Il est question des projets mis en place à l’école : les assembles générales (AG), où l’élève s’engage sur le plan social et agit en cogestion ; les tables d’hôtes ainsi que les classes vertes.
Au fil des entretiens, Jean-Marc Houzet développe une approche audacieuse et différente de la pédagogie du projet. Cette approche, basée sur le grand groupe, met l’accent sur le social. Houzet nous explique à ce sujet la trichotomie, un concept particulier qui marie le projet, le social et l’acquisition. À ces dimensions s’ajoute le temps, essentiel au cheminement de l’élève. Ainsi, pour Houzet, l’apprentissage de la lecture se fait par l’appartenance au groupe social et il est vécu à travers des situations concrètes par et avec le grand groupe. Dans cette perspective, le climat d’apprentissage demeure important. Ainsi, la moquerie et la concurrence sont bannies des relations maître-élèves ou des relations entre pairs. Selon Houzet, pour instaurer un climat propice au développement, l’enseignant doit d’ailleurs être attentif au chantage émotionnel de la part de l’élève et désamorcer les situations où cette conduite se manifeste. L’apprentissage est donc conçu comme un rapport social au savoir (les acquisitions) et à l’école (la communauté de vie et d’apprentissage). La cohérence des adultes (enseignants et parents) est très importante à cet égard et permet de formaliser l’appartenance au groupe.

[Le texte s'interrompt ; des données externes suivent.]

(** * FTX order-book feed: data source and order-book tracker

    A shallow embedding of
    [hummingbot/market/ftx/ftx_api_order_book_data_source.py] and
    [hummingbot/market/ftx/ftx_order_book_tracker.py].

    Python objects are modelled by records, dictionaries by [gmap], deques
    and queues by lists (front of the deque is the head of the list),
    exceptions by the [result] monad.  Coroutines are modelled by explicit
    state passing: what the other tasks do while a coroutine is suspended is
    an argument of the function. *)

From Stdlib Require Import ZArith List String Ascii Bool Lia.
From stdpp Require Import base option list gmap strings fin_maps.

Local Open Scope Z_scope.

(** ** Exceptions *)

(** The exception classes the code can meet.  [CancelledError] stands apart:
    it is the one class that an [except Exception] clause lets through, as
    asyncio has it since Python 3.8. *)
Inductive exn : Set :=
| KeyError
| IndexError
| TypeError
| AttributeError
| ValueError
| SyntaxError
| BinasciiError
| ZlibError
| UnicodeDecodeError
| IOError
| TimeoutError
| CancelledError.

Definition is_Exception (e : exn) : bool :=
  match e with
  | CancelledError => false
  | _ => true
  end.

Definition is_SyntaxError (e : exn) : bool :=
  match e with
  | SyntaxError => true
  | _ => false
  end.

Inductive result (A : Type) : Type :=
| Ok (a : A)
| Raise (e : exn).
Arguments Ok {A} a.
Arguments Raise {A} e.

#[global] Instance result_ret : MRet result := fun A a => Ok a.
#[global] Instance result_bind : MBind result :=
  fun A B f m => match m with
                 | Ok a => f a
                 | Raise e => Raise e
                 end.

(** ** Python strings *)

(** [s.split(sep)] for a one-character separator. *)
Fixpoint split_on (sep : ascii) (s : string) : list string :=
  match s with
  | EmptyString => [EmptyString]
  | String c s' =>
      if Ascii.eqb c sep then EmptyString :: split_on sep s'
      else match split_on sep s' with
           | w :: ws => String c w :: ws
           | [] => [String c EmptyString]
           end
  end.

(** [s.split(sep)[i]]: an index past the end raises [IndexError]. *)
Definition split_index (sep : ascii) (s : string) (i : nat) : result string :=
  match nth_error (split_on sep s) i with
  | Some w => Ok w
  | None => Raise IndexError
  end.

(** [f"{s.split(sep)[1]}-{s.split(sep)[0]}"]: the second component is
    evaluated first, as in the source. *)
Definition swap_components (sep : ascii) (s : string) : result string :=
  second ← split_index sep s 1;
  first ← split_index sep s 0;
  mret (second +:+ "-" +:+ first).

Definition no_char (c : ascii) (s : string) : Prop :=
  Forall (fun x => x <> c) (list_ascii_of_string s).

(** ** Order-book messages *)

Inductive OrderBookMessageType : Set := SNAPSHOT | DIFF | TRADE.

(** A price level.  Prices and sizes are decimal quantities; they are
    counted here in the smallest unit of the instrument. *)
Record OrderBookRow : Set := { price : Z; amount : N }.

(** [OrderBookMessage]: [timestamp] is the exchange nonce the message was
    built with ([snapshot_message_from_exchange(results, nonce)]). *)
Record OrderBookMessage : Set := {
  type : OrderBookMessageType;
  timestamp : Z;
  bids : list OrderBookRow;
  asks : list OrderBookRow
}.

(** ** The world outside the data source *)

Definition Connection := nat.
Definition Hub := nat.

Inductive event : Type :=
| LogInfo (text : string)
| LogDebug (text : string)
| LogProcessedDiffs (diff_messages_accepted : nat)
| LogError (text : string)
| LogNetwork (text : string) (app_warning_msg : string)
| NewConnection (c : Connection) (url : string)
| Invoke (h : Hub) (method : string) (arg : string)
| StartConnection (c : Connection)
| Sleep (seconds : Z)
| CancelTask (task : nat).

(** ** FtxAPIOrderBookDataSource *)

Definition FTX_WS_FEED : string := "wss://ftx.com/ws/".
Definition SNAPSHOT_TIMEOUT : nat := 10.

(** A value of [self._snapshot_msg]: [{"timestamp": ..., "content": ...}]. *)
Record Slot : Set := { slot_timestamp : Z; slot_content : OrderBookMessage }.

Record FtxAPIOrderBookDataSource : Type := {
  _trading_pairs : option (list string);
  _websocket_connection : option Connection;
  _websocket_hub : option Hub;
  _snapshot_msg : gmap string Slot;
  (* the process around the object: handles handed out, and what was logged
     or sent, oldest first *)
  next_handle : nat;
  trace : list event
}.

(** [__init__]. *)
Definition init_data_source (trading_pairs : option (list string))
  : FtxAPIOrderBookDataSource :=
  {| _trading_pairs := trading_pairs;
     _websocket_connection := None;
     _websocket_hub := None;
     _snapshot_msg := ∅;
     next_handle := 0%nat;
     trace := [] |}.

Definition emit (e : event) (self : FtxAPIOrderBookDataSource)
  : FtxAPIOrderBookDataSource :=
  {| _trading_pairs := _trading_pairs self;
     _websocket_connection := _websocket_connection self;
     _websocket_hub := _websocket_hub self;
     _snapshot_msg := _snapshot_msg self;
     next_handle := next_handle self;
     trace := trace self ++ [e] |}.

Definition set_trading_pairs (l : list string) (self : FtxAPIOrderBookDataSource)
  : FtxAPIOrderBookDataSource :=
  {| _trading_pairs := Some l;
     _websocket_connection := _websocket_connection self;
     _websocket_hub := _websocket_hub self;
     _snapshot_msg := _snapshot_msg self;
     next_handle := next_handle self;
     trace := trace self |}.
Lemma random_index_inv (d : UnitDouble) (n : nat) (j : Z) :
  Z.of_nat n < 2 ^ 53 ->
  random_index d n = j ->
  mantissa d * Z.of_nat n < (j + 1) * 2 ^ exponent d /\
  j * 2 ^ exponent d * 2 ^ 53 <= mantissa d * Z.of_nat n * (2 ^ 53 + 1).
Proof.
  intros Hn <-. destruct (unit_double_range d) as [Hm He].
  assert (HM : 0 <= mantissa d * Z.of_nat n) by nia.
  destruct (random_index_bounds d n) as [Hlo Hhi].
  split.
  - destruct (Z.lt_ge_cases (mantissa d * Z.of_nat n)
                ((random_index d n + 1) * 2 ^ exponent d)) as [H|H];
      [assumption|].
    apply (round53_above_multiple _ _ _ HM (product_fits d n Hn)) in H. lia.
  - pose proof (round53_relative _ HM). nia.
Qed.

Lemma random_index_sixteen (d : UnitDouble) (j : Z) :
  random_index d 16 = j <->
  j * 2 ^ exponent d <= mantissa d * 16 /\
  mantissa d * 16 < (j + 1) * 2 ^ exponent d.
Proof.
  destruct (unit_double_range d) as [Hm He].
  pose proof (unit_double_power d) as Hpow.
  destruct (random_index_bounds d 16) as [Hlo Hhi].
  change (Z.of_nat 16) with (2 ^ 4) in Hlo, Hhi.
  rewrite (round53_exact (mantissa d) 4) in Hlo, Hhi by lia.
  change (2 ^ 4) with 16 in Hlo, Hhi.
  split.
  - now intros <-.
  - intros [Hj1 Hj2]. nia.
Qed.

Lemma value_in_slot (d : UnitDouble) (j : Z) (n : nat) :
  (0 < n)%nat ->
  in_slot (double_value d) j n <->
  j * 2 ^ exponent d <= mantissa d * Z.of_nat n /\
  mantissa d * Z.of_nat n < (j + 1) * 2 ^ exponent d.
Proof.
  intros Hn. pose proof (unit_double_power d) as Hpow.
  assert (HP : 0 < 2 ^ exponent d) by lia.
  rewrite (in_slot_scaled _ _ _ Hn). unfold double_value.
  split; intros [H1 H2]; split.
  - now apply (proj1 (ratio_times_ge _ _ _ _ HP)).
  - now apply (proj1 (ratio_times_lt _ _ _ _ HP)).
  - now apply (proj2 (ratio_times_ge _ _ _ _ HP)).
  - now apply (proj2 (ratio_times_lt _ _ _ _ HP)).
Qed.

Lemma value_in_inner_slot (d : UnitDouble) (j : Z) (n : nat) :
  (0 < n)%nat ->
  inner_slot (double_value d) j n <->
  j * 2 ^ exponent d <= mantissa d * Z.of_nat n /\
  mantissa d * Z.of_nat n * (2 ^ 53 + 1) < (j + 1) * 2 ^ exponent d * 2 ^ 53.
Proof.
  intros Hn. pose proof (unit_double_power d) as Hpow.
  assert (HN : (0 < inject_Z (Z.of_nat n))%Q) by (apply inject_Z_pos; lia).
  assert (HP : 0 < 2 ^ exponent d) by lia.
  unfold inner_slot, double_value.
  split; intros [H1 H2]; split.
  - apply (proj1 (ratio_times_ge _ _ _ _ HP)).
    now apply (proj1 (Qdiv_le_iff _ _ _ HN)).
  - apply (proj1 (stretched_times_lt _ _ _ _ HP)).
    now apply (proj1 (Qlt_div_iff _ _ _ HN)).
  - apply (proj2 (Qdiv_le_iff _ _ _ HN)).
    now apply (proj2 (ratio_times_ge _ _ _ _ HP)).
  - apply (proj2 (Qlt_div_iff _ _ _ HN)).
    now apply (proj2 (stretched_times_lt _ _ _ _ HP)).
Qed.

Lemma value_in_outer_slot (d : UnitDouble) (j : Z) (n : nat) :
  (0 < n)%nat ->
  outer_slot (double_value d) j n <->
  j * 2 ^ exponent d * 2 ^ 53 <= mantissa d * Z.of_nat n * (2 ^ 53 + 1) /\
  mantissa d * Z.of_nat n < (j + 1) * 2 ^ exponent d.
Proof.
  intros Hn. pose proof (unit_double_power d) as Hpow.
  assert (HN : (0 < inject_Z (Z.of_nat n))%Q) by (apply inject_Z_pos; lia).
  assert (HP : 0 < 2 ^ exponent d) by lia.
  unfold outer_slot, double_value.
  split; intros [H1 H2]; split.
  - apply (proj1 (stretched_times_ge _ _ _ _ HP)).
    now apply (proj1 (Qdiv_le_iff _ _ _ HN)).
  - apply (proj1 (ratio_times_lt _ _ _ _ HP)).
    now apply (proj1 (Qlt_div_iff _ _ _ HN)).
  - apply (proj2 (Qdiv_le_iff _ _ _ HN)).
    now apply (proj2 (stretched_times_ge _ _ _ _ HP)).
  - apply (proj2 (Qlt_div_iff _ _ _ HN)).
    now apply (proj2 (ratio_times_lt _ _ _ _ HP)).
Qed.

Local Close Scope Z_scope.

Lemma index_word_in (words : list string) (i : Z) :
  (0 <= i < Z.of_nat (List.length words))%Z ->
  exists chosen,
    nth_error words (Z.to_nat i) = Some chosen /\
    In chosen words /\
    index_word words i = JString chosen.
Proof.
  intros Hi. unfold index_word.
  destruct (Z.ltb_spec i 0) as [Hneg|_]; [lia|].
  destruct (nth_error words (Z.to_nat i)) as [chosen|] eqn:Hn.
  - exists chosen. repeat split. eapply nth_error_In; eassumption.
  - apply nth_error_None in Hn. lia.
Qed.

Section Properties.

Context {printer : ZodPrinter}.

(** *** Validation *)

Lemma parse_valid_definition_args fields w language :
  valid_definition_args fields w language ->
  parse GetDefinitionArgsSchema (JObject fields) = Return (w, language).
Proof.
  intros (Hw & Hne & Hl).
  unfold parse, GetDefinitionArgsSchema, z_min, z_string.
  rewrite Hw, Hl.
  destruct w as [|c w']; [discriminate|].
  destruct language; reflexivity.
Qed.

Lemma parse_difficulty fields d :
  get_property "difficulty" fields = difficulty_value d ->
  parse GetRandomWordArgsSchema (JObject fields) = Return d.
Proof.
  intros Hd.
  unfold parse, GetRandomWordArgsSchema.
  rewrite Hd.
  destruct d as [[| |]|]; reflexivity.
Qed.

Lemma parse_throws_ZodError {A : Type} (schema : ZodSchema A) args e :
  parse schema args = Throw e ->
  exists issues, e = JsError "ZodError" (zod_message issues).
Proof.
  unfold parse.
  destruct (schema [] args) as [issues|a]; intros H; inversion H.
  now exists issues.
Qed.

(** *** What a call of [getWordDefinition] unfolds to *)

Lemma getWordDefinition_valid fields w language world :
  valid_definition_args fields w language ->
  getWordDefinition (JObject fields) world =
  try_catch (fetch_definition w (language_or_en language))
    (fun error => throw (fetch_failure w error)) world.
Proof.
  intros Hv.
  unfold getWordDefinition, bind, lift.
  rewrite (parse_valid_definition_args _ _ _ Hv).
  destruct language; reflexivity.
Qed.

Lemma getWordDefinition_throws args world e world' :
  getWordDefinition args world = (Throw e, world') ->
  exists name message, e = JsError name message.
Proof.
  unfold getWordDefinition, bind, lift.
  destruct (parse GetDefinitionArgsSchema args) as [[w language]|e0] eqn:Hp.
  - unfold try_catch, throw.
    destruct (fetch_definition _ _ world) as [[r|e1] world1];
      intros H; inversion H; subst.
    unfold new_Error; eauto.
  - intros H; inversion H; subst.
    destruct (parse_throws_ZodError _ _ _ Hp) as [issues ->]; eauto.
Qed.

Lemma getRandomWord_throws args world e world' :
  getRandomWord args world = (Throw e, world') ->
  exists name message, e = JsError name message.
Proof.
  unfold getRandomWord, bind, lift, Math_random.
  destruct (parse GetRandomWordArgsSchema args) as [d|e0] eqn:Hp.
  - apply getWordDefinition_throws.
  - intros H; inversion H; subst.
    destruct (parse_throws_ZodError _ _ _ Hp) as [issues ->]; eauto.
Qed.

Lemma call_tool_throws name args world e world' :
  call_tool name args world = (Throw e, world') ->
  exists cls message, e = JsError cls message.
Proof.
  unfold call_tool.
  destruct (String.eqb name "get_word_definition").
  - apply getWordDefinition_throws.
  - destruct (String.eqb name "get_random_word").
    + apply getRandomWord_throws.
    + unfold throw, new_Error. intros H; inversion H; eauto.
Qed.

(** C1. For every tool name and every argument value the dispatch
    handler completes normally with a text result, never with an
    exception.  When the invoked operation completes normally the handler
    passes its result on; when it throws, the thrown value is an [Error]
    and the text of the result is exactly ["Error: "] followed by its
    message. *)
Theorem handle_call_tool_never_throws name args world :
  (exists result world',
      handle_call_tool name args world = (Return result, world')) /\
  (forall result world',
      call_tool name args world = (Return result, world') ->
      handle_call_tool name args world = (Return result, world')) /\
  (forall e world',
      call_tool name args world = (Throw e, world') ->
      exists cls message,
        e = JsError cls message /\
        handle_call_tool name args world =
        (Return (text_result ("Error: " ++ message)), world')).
Proof.
  unfold handle_call_tool, try_catch, ret.
  destruct (call_tool name args world) as [[result|e] world1] eqn:Hc.
  - split; [eauto|]. split; intros ? ? H; inversion H; subst; reflexivity.
  - destruct (call_tool_throws _ _ _ _ _ Hc) as (cls & message & ->).
    split; [eauto|]. split; intros ? ? H; inversion H; subst.
    exists cls, message. split; reflexivity.
Qed.

(** *** Running the [try] block against a given reply *)

Lemma handle_get_word_definition args world :
  handle_call_tool "get_word_definition" args world =
  match getWordDefinition args world with
  | (Return result, world') => (Return result, world')
  | (Throw e, world') =>
      (Return (text_result ("Error: " ++ message_or "Unknown error occurred" e)), world')
  end.
Proof. reflexivity. Qed.

Lemma fetch_definition_not_ok w language world r :
  network world (api_url language w) = FetchResolved r ->
  ok r = false ->
  fetch_definition w language world =
  (if (status r =? 404)%N then Return (text_result (not_found_404 w))
   else Throw (new_Error (api_error_message r)),
   log (EvFetch (api_url language w)) world).
Proof.
  intros Hnet Hok. unfold fetch_definition, bind, fetch.
  rewrite Hnet, Hok. cbn [negb].
  destruct (status r =? 404)%N; reflexivity.
Qed.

À propos de la liberté de l’enseignant, Houzet insiste sur le fait qu’elle est illusoire, et que l’enseignant, confronté à la société dans sa classe par le biais des problèmes sociaux que les élèves portent avec eux, agit à partir des contraintes imposées par cette situation.
Bien que l’ouvrage présente une vision différente aux lecteurs intéressés par la pédagogie du projet, on doit déplorer quelques lacunes, surtout pour le lecteur québécois. Ainsi, il aurait été utile d’avoir une introduction plus détaillée sur l’histoire et le développement de l’école Vitruve, car, au cours des conversations, les acteurs font référence à certains évènements passés qui ont marqué l’évolution de cette institution, mais qui ne seront pas, d’emblée, familiers au lecteur.
Enfin, bien que l’approche ethnologique présente des qualités en soi, en offrant au lecteur une parole ouverte et sans censure, il y a parfois des répétitions et des sauts dans la logique des explications d’une section à l’autre de l’ouvrage. La conversation à bâtons rompus ne facilite pas toujours la compréhension, ce qui donne parfois une sensation de confusion dans l’explication de la vision de cet homme digne d’intérêt.